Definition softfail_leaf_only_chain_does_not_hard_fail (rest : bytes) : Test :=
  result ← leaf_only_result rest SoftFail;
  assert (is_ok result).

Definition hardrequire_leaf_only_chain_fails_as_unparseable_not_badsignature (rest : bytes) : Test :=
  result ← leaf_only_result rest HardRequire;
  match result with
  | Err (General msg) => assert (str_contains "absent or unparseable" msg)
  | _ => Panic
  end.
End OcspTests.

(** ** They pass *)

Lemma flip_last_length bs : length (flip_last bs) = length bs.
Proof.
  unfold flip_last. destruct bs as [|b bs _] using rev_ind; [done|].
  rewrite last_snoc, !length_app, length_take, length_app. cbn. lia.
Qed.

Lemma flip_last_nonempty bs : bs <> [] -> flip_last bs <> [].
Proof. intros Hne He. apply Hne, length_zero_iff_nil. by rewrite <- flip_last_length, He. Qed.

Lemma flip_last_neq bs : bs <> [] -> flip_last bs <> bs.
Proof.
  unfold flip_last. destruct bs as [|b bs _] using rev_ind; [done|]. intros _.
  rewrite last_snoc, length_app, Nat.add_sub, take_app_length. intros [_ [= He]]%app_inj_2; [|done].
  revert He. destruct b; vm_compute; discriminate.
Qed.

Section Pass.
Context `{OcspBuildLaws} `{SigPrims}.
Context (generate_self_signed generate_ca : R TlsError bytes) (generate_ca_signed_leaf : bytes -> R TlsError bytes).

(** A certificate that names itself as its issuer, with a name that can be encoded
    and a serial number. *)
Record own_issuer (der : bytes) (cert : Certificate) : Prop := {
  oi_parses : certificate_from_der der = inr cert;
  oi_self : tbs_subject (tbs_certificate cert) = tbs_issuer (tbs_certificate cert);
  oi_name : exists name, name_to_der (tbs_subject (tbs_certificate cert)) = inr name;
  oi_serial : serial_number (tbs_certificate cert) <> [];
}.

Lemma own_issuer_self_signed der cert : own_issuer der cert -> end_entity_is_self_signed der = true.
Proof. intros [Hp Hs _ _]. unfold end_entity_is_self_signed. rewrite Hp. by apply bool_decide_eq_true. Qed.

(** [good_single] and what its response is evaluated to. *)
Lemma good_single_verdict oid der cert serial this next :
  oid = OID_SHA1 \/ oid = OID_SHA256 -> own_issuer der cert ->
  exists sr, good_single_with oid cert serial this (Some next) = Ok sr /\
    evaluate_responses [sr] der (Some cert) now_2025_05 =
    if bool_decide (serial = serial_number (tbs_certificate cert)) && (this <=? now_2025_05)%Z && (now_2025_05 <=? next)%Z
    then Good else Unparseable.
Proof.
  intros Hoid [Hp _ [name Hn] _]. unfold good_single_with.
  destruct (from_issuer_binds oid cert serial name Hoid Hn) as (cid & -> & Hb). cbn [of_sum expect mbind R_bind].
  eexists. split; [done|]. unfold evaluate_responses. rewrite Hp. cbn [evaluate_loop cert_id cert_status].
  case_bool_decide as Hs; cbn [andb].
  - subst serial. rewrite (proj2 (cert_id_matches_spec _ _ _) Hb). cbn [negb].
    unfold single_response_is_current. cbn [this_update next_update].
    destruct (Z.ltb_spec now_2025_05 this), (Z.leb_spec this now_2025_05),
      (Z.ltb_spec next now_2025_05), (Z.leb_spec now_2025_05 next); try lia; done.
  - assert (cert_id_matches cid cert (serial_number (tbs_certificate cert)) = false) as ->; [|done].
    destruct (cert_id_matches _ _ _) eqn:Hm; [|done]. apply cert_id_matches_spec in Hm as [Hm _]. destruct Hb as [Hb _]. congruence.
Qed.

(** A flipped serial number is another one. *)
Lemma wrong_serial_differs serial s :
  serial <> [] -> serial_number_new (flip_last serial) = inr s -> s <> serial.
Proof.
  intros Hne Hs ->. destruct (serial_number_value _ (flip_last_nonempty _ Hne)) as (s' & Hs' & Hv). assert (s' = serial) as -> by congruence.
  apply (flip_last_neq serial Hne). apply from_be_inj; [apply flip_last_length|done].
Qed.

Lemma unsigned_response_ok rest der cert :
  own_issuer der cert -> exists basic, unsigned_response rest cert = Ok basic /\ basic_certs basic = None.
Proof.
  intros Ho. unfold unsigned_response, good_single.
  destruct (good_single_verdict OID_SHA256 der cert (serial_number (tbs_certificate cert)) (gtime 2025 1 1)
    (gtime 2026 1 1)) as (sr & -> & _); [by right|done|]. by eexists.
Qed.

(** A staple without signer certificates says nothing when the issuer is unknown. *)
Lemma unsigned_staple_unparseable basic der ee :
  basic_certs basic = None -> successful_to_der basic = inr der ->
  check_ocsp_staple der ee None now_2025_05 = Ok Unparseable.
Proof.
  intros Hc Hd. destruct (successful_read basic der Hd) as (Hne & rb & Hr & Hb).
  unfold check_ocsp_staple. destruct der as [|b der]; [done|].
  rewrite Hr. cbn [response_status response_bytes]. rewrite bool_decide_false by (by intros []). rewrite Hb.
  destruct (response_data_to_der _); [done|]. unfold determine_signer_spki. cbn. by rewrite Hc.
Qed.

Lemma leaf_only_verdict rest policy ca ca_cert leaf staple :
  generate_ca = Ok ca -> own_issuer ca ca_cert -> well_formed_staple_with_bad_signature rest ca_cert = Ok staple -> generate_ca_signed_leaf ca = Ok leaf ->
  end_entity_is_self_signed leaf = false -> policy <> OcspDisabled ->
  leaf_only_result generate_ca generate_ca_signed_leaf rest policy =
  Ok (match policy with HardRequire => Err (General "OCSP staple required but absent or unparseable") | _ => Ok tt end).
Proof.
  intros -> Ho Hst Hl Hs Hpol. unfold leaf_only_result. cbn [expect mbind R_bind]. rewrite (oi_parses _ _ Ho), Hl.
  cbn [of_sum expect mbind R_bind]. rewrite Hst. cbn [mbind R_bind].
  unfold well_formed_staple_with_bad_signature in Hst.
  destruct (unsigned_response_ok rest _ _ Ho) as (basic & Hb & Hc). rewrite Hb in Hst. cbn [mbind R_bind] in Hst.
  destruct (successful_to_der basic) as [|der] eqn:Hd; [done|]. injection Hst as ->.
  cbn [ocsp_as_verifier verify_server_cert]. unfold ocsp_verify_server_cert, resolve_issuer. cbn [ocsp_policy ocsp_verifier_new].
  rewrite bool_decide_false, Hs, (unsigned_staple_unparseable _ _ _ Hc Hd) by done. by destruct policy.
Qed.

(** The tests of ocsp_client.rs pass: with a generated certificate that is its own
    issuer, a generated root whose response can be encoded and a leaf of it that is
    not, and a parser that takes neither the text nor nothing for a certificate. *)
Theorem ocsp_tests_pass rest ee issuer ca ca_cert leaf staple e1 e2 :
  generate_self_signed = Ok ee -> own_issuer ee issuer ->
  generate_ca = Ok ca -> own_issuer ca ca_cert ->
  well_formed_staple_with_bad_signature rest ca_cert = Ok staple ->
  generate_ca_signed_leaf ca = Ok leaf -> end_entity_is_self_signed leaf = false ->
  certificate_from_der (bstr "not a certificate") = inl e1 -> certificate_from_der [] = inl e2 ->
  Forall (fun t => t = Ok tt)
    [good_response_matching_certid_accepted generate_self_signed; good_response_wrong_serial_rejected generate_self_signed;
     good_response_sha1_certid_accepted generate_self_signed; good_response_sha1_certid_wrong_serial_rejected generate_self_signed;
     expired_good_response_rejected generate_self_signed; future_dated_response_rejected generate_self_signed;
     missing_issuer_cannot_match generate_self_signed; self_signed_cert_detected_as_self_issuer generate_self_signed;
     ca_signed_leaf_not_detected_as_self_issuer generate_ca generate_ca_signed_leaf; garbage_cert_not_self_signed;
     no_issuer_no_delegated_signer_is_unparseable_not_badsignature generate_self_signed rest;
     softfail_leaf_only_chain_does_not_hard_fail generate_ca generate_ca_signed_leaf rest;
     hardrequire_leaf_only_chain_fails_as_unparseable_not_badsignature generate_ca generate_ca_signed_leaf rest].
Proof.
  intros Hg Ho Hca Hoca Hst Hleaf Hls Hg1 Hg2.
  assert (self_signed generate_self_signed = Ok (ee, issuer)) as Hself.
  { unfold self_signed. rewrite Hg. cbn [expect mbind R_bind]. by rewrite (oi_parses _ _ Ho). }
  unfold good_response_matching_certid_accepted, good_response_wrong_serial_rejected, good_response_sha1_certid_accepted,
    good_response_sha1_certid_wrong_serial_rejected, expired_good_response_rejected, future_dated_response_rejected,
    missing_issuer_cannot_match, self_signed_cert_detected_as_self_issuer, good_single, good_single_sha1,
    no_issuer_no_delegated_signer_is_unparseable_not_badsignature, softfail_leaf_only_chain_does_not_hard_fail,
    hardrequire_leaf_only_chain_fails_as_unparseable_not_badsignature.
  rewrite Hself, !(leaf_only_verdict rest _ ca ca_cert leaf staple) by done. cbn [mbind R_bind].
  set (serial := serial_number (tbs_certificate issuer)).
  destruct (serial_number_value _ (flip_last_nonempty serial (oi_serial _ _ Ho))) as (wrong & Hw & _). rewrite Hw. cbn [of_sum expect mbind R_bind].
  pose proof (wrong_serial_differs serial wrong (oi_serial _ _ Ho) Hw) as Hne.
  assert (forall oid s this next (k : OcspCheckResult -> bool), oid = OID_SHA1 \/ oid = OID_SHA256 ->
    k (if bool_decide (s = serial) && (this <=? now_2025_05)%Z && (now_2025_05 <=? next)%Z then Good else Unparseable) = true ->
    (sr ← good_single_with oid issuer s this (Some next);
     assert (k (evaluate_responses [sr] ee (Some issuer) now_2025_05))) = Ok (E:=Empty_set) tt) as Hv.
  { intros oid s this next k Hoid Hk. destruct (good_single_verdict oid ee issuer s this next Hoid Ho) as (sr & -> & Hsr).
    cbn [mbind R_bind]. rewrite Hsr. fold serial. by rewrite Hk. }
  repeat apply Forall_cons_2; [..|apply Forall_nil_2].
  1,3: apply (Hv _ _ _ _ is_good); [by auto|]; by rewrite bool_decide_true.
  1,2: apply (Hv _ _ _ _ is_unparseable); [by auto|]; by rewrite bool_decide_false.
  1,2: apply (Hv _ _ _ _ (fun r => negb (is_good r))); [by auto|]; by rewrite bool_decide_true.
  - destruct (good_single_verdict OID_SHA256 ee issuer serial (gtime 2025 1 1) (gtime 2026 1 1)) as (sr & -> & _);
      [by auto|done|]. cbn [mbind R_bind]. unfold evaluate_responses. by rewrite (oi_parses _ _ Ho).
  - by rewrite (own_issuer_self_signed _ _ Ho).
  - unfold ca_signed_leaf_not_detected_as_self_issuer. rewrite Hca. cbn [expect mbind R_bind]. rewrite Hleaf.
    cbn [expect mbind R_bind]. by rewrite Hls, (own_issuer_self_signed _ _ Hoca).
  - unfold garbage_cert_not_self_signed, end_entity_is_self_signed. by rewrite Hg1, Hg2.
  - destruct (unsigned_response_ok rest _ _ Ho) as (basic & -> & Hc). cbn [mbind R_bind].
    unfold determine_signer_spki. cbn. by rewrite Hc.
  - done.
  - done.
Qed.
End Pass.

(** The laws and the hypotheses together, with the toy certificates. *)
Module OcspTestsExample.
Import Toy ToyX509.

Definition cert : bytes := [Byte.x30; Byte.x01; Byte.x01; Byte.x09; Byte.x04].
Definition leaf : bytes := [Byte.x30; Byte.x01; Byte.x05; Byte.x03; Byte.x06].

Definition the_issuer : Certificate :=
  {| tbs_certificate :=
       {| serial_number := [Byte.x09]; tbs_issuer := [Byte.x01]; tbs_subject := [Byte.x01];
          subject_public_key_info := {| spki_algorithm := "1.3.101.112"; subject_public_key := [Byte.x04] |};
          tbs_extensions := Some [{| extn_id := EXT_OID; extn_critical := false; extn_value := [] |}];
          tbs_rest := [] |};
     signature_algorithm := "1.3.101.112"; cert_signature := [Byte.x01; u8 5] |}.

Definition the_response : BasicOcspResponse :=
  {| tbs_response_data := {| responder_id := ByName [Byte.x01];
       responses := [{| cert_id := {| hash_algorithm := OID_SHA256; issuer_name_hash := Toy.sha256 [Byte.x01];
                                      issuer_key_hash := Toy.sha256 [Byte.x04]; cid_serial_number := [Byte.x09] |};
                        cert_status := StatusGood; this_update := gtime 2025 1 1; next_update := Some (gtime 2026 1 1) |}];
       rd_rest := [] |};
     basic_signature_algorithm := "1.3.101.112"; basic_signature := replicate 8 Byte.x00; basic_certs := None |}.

_Brief:_ The answer should be an exact copy of the lines from the first line of the data through the line with "oi_name : exists" and should contain nothing else.

_Exercise result:_
Definition softfail_leaf_only_chain_does_not_hard_fail (rest : bytes) : Test :=
  result ← leaf_only_result rest SoftFail;
  assert (is_ok result).

Definition hardrequire_leaf_only_chain_fails_as_unparseable_not_badsignature (rest : bytes) : Test :=
  result ← leaf_only_result rest HardRequire;
  match result with
  | Err (General msg) => assert (str_contains "absent or unparseable" msg)
  | _ => Panic
  end.
End OcspTests.

(** ** They pass *)

Lemma flip_last_length bs : length (flip_last bs) = length bs.
Proof.
  unfold flip_last. destruct bs as [|b bs _] using rev_ind; [done|].
  rewrite last_snoc, !length_app, length_take, length_app. cbn. lia.
Qed.

Lemma flip_last_nonempty bs : bs <> [] -> flip_last bs <> [].
Proof. intros Hne He. apply Hne, length_zero_iff_nil. by rewrite <- flip_last_length, He. Qed.

Lemma flip_last_neq bs : bs <> [] -> flip_last bs <> bs.
Proof.
  unfold flip_last. destruct bs as [|b bs _] using rev_ind; [done|]. intros _.
  rewrite last_snoc, length_app, Nat.add_sub, take_app_length. intros [_ [= He]]%app_inj_2; [|done].
  revert He. destruct b; vm_compute; discriminate.
Qed.

Section Pass.
Context `{OcspBuildLaws} `{SigPrims}.
Context (generate_self_signed generate_ca : R TlsError bytes) (generate_ca_signed_leaf : bytes -> R TlsError bytes).

(** A certificate that names itself as its issuer, with a name that can be encoded
    and a serial number. *)
Record own_issuer (der : bytes) (cert : Certificate) : Prop := {
  oi_parses : certificate_from_der der = inr cert;
  oi_self : tbs_subject (tbs_certificate cert) = tbs_issuer (tbs_certificate cert);
  oi_name : exists name, name_to_der (tbs_subject (tbs_certificate cert)) = inr name;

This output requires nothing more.